DATA FOR THIS EXERCISE —
*** Begin section ***

(* ===== verification/Room.v ===== *)
(** * A concrete conversation for the examples

    A consensus engine, a message encoding and a two-member room over [toy_mls], on
    which the theorems of the conversation are evaluated. The engine keeps its
    sessions in a map and resolves one when it arrives for one voter, a vote of a peer
    arrives, or its timeout fires. *)

From S2P Require Import Prelude Time Machine Protos StewardList Mls Toy Buffer Queues Scoring CommitRound ApplyResult Config Display Conversation.

(** ** The engine *)

Record ToyEngine := mk_engine { te_sessions : gmap N Proposal; te_next : N }.

Definition toy_vote (pid : N) (v : bool) (now : N) : Vote := mk_vote 1 [] pid now v [] [] [] [].
Definition toy_open (id now : N) (p : Proposal) : Proposal :=
  mk_proposal (prop_name p) (prop_payload p) id (proposal_owner p) (prop_votes p) (expected_voters_count p) 1 now
    (u64_saturating_add now (expiration_timestamp p)) (prop_liveness_criteria_yes p).
Definition toy_voted (p : Proposal) (v : Vote) : Proposal :=
  mk_proposal (prop_name p) (prop_payload p) (prop_id p) (proposal_owner p) (prop_votes p ++ [v])
    (expected_voters_count p) (prop_round p) (prop_timestamp p) (expiration_timestamp p) (prop_liveness_criteria_yes p).
Definition toy_cast {A} (pid : N) (v : bool) (now : N) (ret : Proposal → A) (e : ToyEngine) :
    ToyEngine * list ConsensusEvent * result ConsensusError A :=
  match te_sessions e !! pid with
  | None => (e, [], Err SessionNotFound)
  | Some p =>
      let p' := toy_voted p (toy_vote pid v now) in
      (mk_engine (<[pid := p']> (te_sessions e)) (te_next e), [], Ok (ret p'))
  end.

#[local] Instance toy_consensus : ConsensusLib := {|
  Engine := ToyEngine;
  CreateProposalRequest := Proposal;
  ConsensusConfig := Duration;
  fresh_name e := (mk_engine (te_sessions e) (te_next e + 1), pretty (te_next e));
  create_proposal_request name payload owner voters expiry liveness :=
    Ok (mk_proposal name payload 0 owner [] voters 1 0 expiry liveness);
  gossipsub_with_timeout d := Ok d;
  create_proposal_with_config _ req _ now e :=
    let p := toy_open (te_next e) now req in
    (mk_engine (<[te_next e := p]> (te_sessions e)) (te_next e + 1), [], Ok p);
  cast_vote _ pid v now := toy_cast pid v now (λ _, toy_vote pid v now);
  cast_vote_and_get_proposal _ pid v now := toy_cast pid v now id;
  process_incoming_proposal _ p now e :=
    if decide (is_Some (te_sessions e !! prop_id p)) then (e, [], Err ProposalAlreadyExist) else
    if (expiration_timestamp p <=? now)%N then (e, [], Err ProposalExpired) else
    (mk_engine (<[prop_id p := p]> (te_sessions e)) (te_next e),
     if (expected_voters_count p <=? 1)%N then [ConsensusReached (prop_id p) true now] else [], Ok tt);
  process_incoming_vote _ v now e :=
    match te_sessions e !! vote_proposal_id v with
    | None => (e, [], Err SessionNotFound)
    | Some p => (e, [ConsensusReached (prop_id p) (vote_value v) now], Ok tt)
    end;
  handle_consensus_timeout _ pid now e :=
    match te_sessions e !! pid with
    | None => (e, [], Err SessionNotFound)
    | Some p => (e, [ConsensusReached pid (prop_liveness_criteria_yes p) now], Ok (prop_liveness_criteria_yes p))
    end;
  remove_session _ pid e := (mk_engine (delete pid (te_sessions e)) (te_next e), [], Ok tt);
  get_proposal _ pid e := match te_sessions e !! pid with Some p => Ok p | None => Err SessionNotFound end;
  get_active_proposals _ e := Ok (map_to_list (te_sessions e)).*2;
  build_vote _ p v now := Ok (toy_vote (prop_id p) v now);
|}.

#[local] Instance toy_texts : ConsensusTexts := {| consensus_error_to_string _ := "consensus"%string |}.

(** ** The encoding *)

Definition toy_encode_request (r : ConversationUpdateRequest) : bytes :=
  match req_payload r with
  | Some (MemberInvite kp) => x01 :: kp
  | Some (RemoveMember id) => x02 :: id
  | Some (EmergencyCriteria None) => [x03]
  | Some (EmergencyCriteria (Some ev)) =>
      x04 :: byte_of_N (Z.to_N (violation_type ev)) :: byte_of_N (ev_epoch ev) ::
        put (target_member_id ev) ++ put (creator_member_id ev)
  | Some (StewardElection e) =>
      x05 :: byte_of_N (el_election_epoch e) :: byte_of_N (el_retry_round e) :: mjoin (put <$> proposed_stewards e)
  | None => [x00]
  end.
Definition toy_decode_request (b : bytes) : result ext_error ConversationUpdateRequest :=
  match b with
  | x01 :: kp => Ok (member_invite_request kp)
  | x02 :: id => Ok (remove_member_request id)
  | [x03] => Ok (mk_request (Some (EmergencyCriteria None)))
  | x04 :: v :: e :: rest =>
      let fields := get_all 2 rest in
      Ok (mk_request (Some (EmergencyCriteria (Some (mk_evidence (Z.of_N (Byte.to_N v)) (default [] (fields !! 0)) []
        (Byte.to_N e) (default [] (fields !! 1)))))))
  | x05 :: e :: r :: rest =>
      Ok (steward_election_request (mk_election (get_all (length rest) rest) (Byte.to_N e) (Byte.to_N r)))
  | [x00] => Ok (mk_request None)
  | _ => Err "bad request"%string
  end.

(** Leaves 0 and 1 are the stewards. *)
Definition toy_sync_of (unsettled : list bytes) : ConversationSync :=
  mk_sync [member_id_of 0; member_id_of 1] 3 1 2 false [] (Some (timing_config_from config_default)) 0 2 true 0 3 unsettled 100.
Definition toy_sync : ConversationSync := toy_sync_of [].

(** A tag byte and the fields the examples read. *)
Definition toy_encode_app (m : AppMessage) : bytes :=
  match app_payload m with
  | Some (AppConversationMessage b _) => x30 :: b
  | Some (AppBanRequest id _) => x31 :: id
  | Some (AppProposal p) =>
      x32 :: byte_of_N (prop_id p) :: byte_of_N (expected_voters_count p) :: put (proposal_owner p) ++ prop_payload p
  | Some (AppCommitCandidate c) =>
      x33 :: put (commit_message c) ++ put (steward_member_id c) ++ mjoin (put <$> mls_proposals c)
  | Some (AppConversationSync s) => x34 :: mjoin (put <$> unsettled_members s)
  | Some (AppMemberWelcome w) => x35 :: welcome_bytes w
  | Some AppConversationSyncRequest => [x36]
  | Some (AppVote v) => [x37; byte_of_N (vote_proposal_id v); if vote_value v then x01 else x00]
  | _ => [x3f]
  end.
Definition toy_decode_app (b : bytes) : result ext_error AppMessage :=
  match b with
  | x30 :: b => Ok (to_app_message (AppConversationMessage b "g"))
  | x31 :: id => Ok (to_app_message (AppBanRequest id "g"))
  | x32 :: id :: voters :: n :: rest =>
      let k := N.to_nat (Byte.to_N n) in
      Ok (to_app_message (AppProposal (mk_proposal "p" (drop k rest) (Byte.to_N id) (take k rest)
        [toy_vote (Byte.to_N id) true 0] (Byte.to_N voters) 1 0 2000 true)))
  | x33 :: rest =>
      match get_all (length rest) rest with
      | commit :: steward :: ps => Ok (to_app_message (AppCommitCandidate (mk_candidate [x67] ps commit steward)))
      | _ => Err "bad candidate"%string
      end
  | x34 :: rest => Ok (to_app_message (AppConversationSync (toy_sync_of (get_all (length rest) rest))))
  | x35 :: w => Ok (to_app_message (AppMemberWelcome (mk_welcome w [] [])))
  | [x36] => Ok (to_app_message AppConversationSyncRequest)
  | [x37; id; v] => Ok (to_app_message (AppVote (toy_vote (Byte.to_N id) (bool_decide (v = x01)) 0)))
  | _ => Err "bad message"%string
  end.

#[local] Instance toy_codec : Codec := {|
  encode_app_message := toy_encode_app;
  decode_app_message := toy_decode_app;
  encode_request := toy_encode_request;
  decode_request := toy_decode_request;
|}.

(** ** The room *)

#[local] Existing Instance canonical_hash_iter.
#[local] Existing Instance example_hash.
#[local] Existing Instance toy_mls.

Abbreviation Room := (Conversation (OM := toy_mls) (CS := toy_consensus) InMemoryPeerScoreStorage).

Definition room_scores : PeerScoringService InMemoryPeerScoreStorage :=
  scoring_new (mk_in_memory {[ member_id_of 0 := 100%Z; member_id_of 1 := 100%Z ]}) ∅ scoring_config_default.
Definition room_stewards : StewardListService :=
  mk_svc (Some (mk_sl [member_id_of 0; member_id_of 1] slc_default 3 0)) slc_default [x67] 0 2.

(** Leaf 0's view of the room of [toy_group]: epoch 3, both members on the steward
    list elected at that epoch, the clock at 1000 seconds. *)
Definition room : Room :=
  conversation_new "g" (queues_new "g" 8) toy_service room_scores room_stewards (mk_engine ∅ 7) (mk_sm Working)
    config_default (duration_from_secs 1000) (member_id_of 0) [xaa].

*** End section ***

TASK DIRECTIONS — In the entries above, find the line holding "(** ** The engine *)" and the line holding "(mk_engine (<[prop_id p"; print both of them and every line between, exactly, and nothing else.

RESPONSE AREA —
(** ** The engine *)

Record ToyEngine := mk_engine { te_sessions : gmap N Proposal; te_next : N }.

Definition toy_vote (pid : N) (v : bool) (now : N) : Vote := mk_vote 1 [] pid now v [] [] [] [].
Definition toy_open (id now : N) (p : Proposal) : Proposal :=
  mk_proposal (prop_name p) (prop_payload p) id (proposal_owner p) (prop_votes p) (expected_voters_count p) 1 now
    (u64_saturating_add now (expiration_timestamp p)) (prop_liveness_criteria_yes p).
Definition toy_voted (p : Proposal) (v : Vote) : Proposal :=
  mk_proposal (prop_name p) (prop_payload p) (prop_id p) (proposal_owner p) (prop_votes p ++ [v])
    (expected_voters_count p) (prop_round p) (prop_timestamp p) (expiration_timestamp p) (prop_liveness_criteria_yes p).
Definition toy_cast {A} (pid : N) (v : bool) (now : N) (ret : Proposal → A) (e : ToyEngine) :
    ToyEngine * list ConsensusEvent * result ConsensusError A :=
  match te_sessions e !! pid with
  | None => (e, [], Err SessionNotFound)
  | Some p =>
      let p' := toy_voted p (toy_vote pid v now) in
      (mk_engine (<[pid := p']> (te_sessions e)) (te_next e), [], Ok (ret p'))
  end.

#[local] Instance toy_consensus : ConsensusLib := {|
  Engine := ToyEngine;
  CreateProposalRequest := Proposal;
  ConsensusConfig := Duration;
  fresh_name e := (mk_engine (te_sessions e) (te_next e + 1), pretty (te_next e));
  create_proposal_request name payload owner voters expiry liveness :=
    Ok (mk_proposal name payload 0 owner [] voters 1 0 expiry liveness);
  gossipsub_with_timeout d := Ok d;
  create_proposal_with_config _ req _ now e :=
    let p := toy_open (te_next e) now req in
    (mk_engine (<[te_next e := p]> (te_sessions e)) (te_next e + 1), [], Ok p);
  cast_vote _ pid v now := toy_cast pid v now (λ _, toy_vote pid v now);
  cast_vote_and_get_proposal _ pid v now := toy_cast pid v now id;
  process_incoming_proposal _ p now e :=
    if decide (is_Some (te_sessions e !! prop_id p)) then (e, [], Err ProposalAlreadyExist) else
    if (expiration_timestamp p <=? now)%N then (e, [], Err ProposalExpired) else
    (mk_engine (<[prop_id p := p]> (te_sessions e)) (te_next e),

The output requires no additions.